Gary Collinson reviews Batman Live from the Metro Radio Arena, Newcastle...
Chances are that if you’ve seen any of the publicity material from Batman Live, you’ve probably already formed a good idea of what to expect from the big-budget arena show that kicked off its world-wide run a couple of weeks back in Manchester. Yes, it’s a kid-friendly interpretation of the Dark Knight with bright, cheesy-looking costumes and a Batsuit that’s a couple of nipples short of a Joel Schumacher. And yes, it is an origin story… of Robin, the Boy Wonder. However, moving beyond that, it’s also an astounding show and a true spectacle that’s guaranteed to entertain Batman fans of all ages (unless you go in expecting an advance screening of The Dark Knight Rises, in which case you deserve to be disappointed).

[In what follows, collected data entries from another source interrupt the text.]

Lemma str_lt_le (a b : string) : str_lt a b → str_le a b.
Proof. rewrite str_le_lt_eq. auto. Qed.

Global Instance str_lt_trans : Transitive str_lt.
Proof.
  intros a b c. rewrite !str_lt_compare. apply str_compare_lt_trans.
Qed.

Global Instance str_le_refl : Reflexive str_le.
Proof. intros a. apply str_le_lt_eq. by right. Qed.

Global Instance str_le_trans : Transitive str_le.
Proof.
  intros a b c. rewrite !str_le_lt_eq.
  intros [Hab| ->] [Hbc| ->]; auto. left. by transitivity b.
Qed.

Global Instance str_le_total : Total str_le.
Proof. intros a b. apply String.leb_total. Qed.

Global Instance str_le_antisym : AntiSymm (=) str_le.
Proof. intros a b. apply String.leb_antisym. Qed.

Lemma str_lt_not_le (a b : string) : str_lt a b → ¬ str_le b a.
Proof.
  intros Hab Hba. apply str_lt_le in Hab as Hab'.
  assert (a = b) as -> by by apply (anti_symm str_le).
  by apply str_lt_irrefl in Hab.
Qed.

(** Comparison looks through a common prefix. *)

Lemma str_compare_app_l (p a b : string) :
  String.compare (p +:+ a) (p +:+ b) = String.compare a b.
Proof.
  induction p as [|c p IH]; simpl; [done|].
  by rewrite ascii_compare_refl.
Qed.

Lemma str_app_inj_l (p a b : string) : p +:+ a = p +:+ b → a = b.
Proof. induction p; simpl; naive_solver. Qed.

Lemma str_app_cons (x : Ascii.ascii) (a b : string) :
  String x a +:+ b = String x (a +:+ b).
Proof. reflexivity. Qed.

Lemma str_app_assoc (a b c : string) : (a +:+ b) +:+ c = a +:+ (b +:+ c).
Proof.
  induction a as [|x a IH]; [done|]. rewrite !str_app_cons. by f_equal.
Qed.

Lemma str_app_empty_r (a : string) : a +:+ EmptyString = a.
Proof. induction a as [|x a IH]; [done|]. rewrite str_app_cons. by f_equal. Qed.

Lemma prefix_empty (s : string) : String.prefix EmptyString s = true.
Proof. by destruct s. Qed.

(** ** Lower case *)

Lemma is_digit_ascii (a : Ascii.ascii) : is_digit a = true → is_ascii a = true.
Proof.
  unfold is_digit, is_ascii.
  rewrite andb_true_iff, !Nat.leb_le, Nat.ltb_lt. lia.
Qed.

Lemma is_digit_lower (a : Ascii.ascii) : is_digit a = true → lower_ascii a = a.
Proof.
  unfold is_digit, lower_ascii, is_upper.
  rewrite andb_true_iff, !Nat.leb_le. intros [? ?].
  destruct (65 <=? Ascii.nat_of_ascii a) eqn:Hu; [|done].
  apply Nat.leb_le in Hu. lia.
Qed.

Lemma lower_from_ascii_app (rest : string → string → string) (seen a b : string) :
  all_ascii a = true →
  lower_from rest seen (a +:+ b)
  = lower_string a +:+ lower_from rest (seen +:+ a) b.
Proof.
  revert seen. induction a as [|x a IH]; intros seen Ha.
  - by rewrite str_app_empty_r.
  - cbn [all_ascii] in Ha. apply andb_true_iff in Ha as [Hx Ha].
    rewrite str_app_cons. cbn [lower_from lower_string].
    rewrite Hx, IH by done. by rewrite str_app_assoc.
Qed.

Lemma lower_from_plain (rest : string → string → string) (seen s : string) :
  plain s = true → lower_from rest seen s = s.
Proof.
  revert seen. induction s as [|x s IH]; intros seen Hs; [done|].
  cbn [plain] in Hs.
  apply andb_true_iff in Hs as [Hx Hs]. apply andb_true_iff in Hx as [Hx Hu].
  cbn [lower_from]. rewrite Hx, IH by done. unfold lower_ascii.
  by destruct (is_upper x).
Qed.

Lemma matches_all_ascii (pattern s : string) :
  all_ascii pattern = true → matches pattern s = true → all_ascii s = true.
Proof.
  revert s. induction pattern as [|p pattern IH]; intros [|a s] Hp Hm;
    cbn [matches all_ascii] in *; try done.
  apply andb_true_iff in Hp as [Hp Hpattern].
  apply andb_true_iff in Hm as [Ha Hm].
  rewrite (IH s) by done. rewrite andb_true_r.
  destruct (Ascii.eqb p digit_mark); [by apply is_digit_ascii|].
  apply Ascii.eqb_eq in Ha. by subst a.
Qed.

I’ve read quite a few reviews comparing the style and tone of Batman Live to that of the old Adam West TV series and the absolutely atrocious Batman & Robin, but I wouldn’t say either of those are a fair description of the show. Whilst the story is kept simple, it’s played entirely straight with plenty of dramatic moments and it never really strays into the campy territory of those incarnations. Some parts of Batman Live are actually pretty dark and if I had to compare it to any of the movies it would be Batman Forever. In fact, a few moments are lifted directly from Schumacher’s first effort, which isn’t all that surprising given the storyline on offer.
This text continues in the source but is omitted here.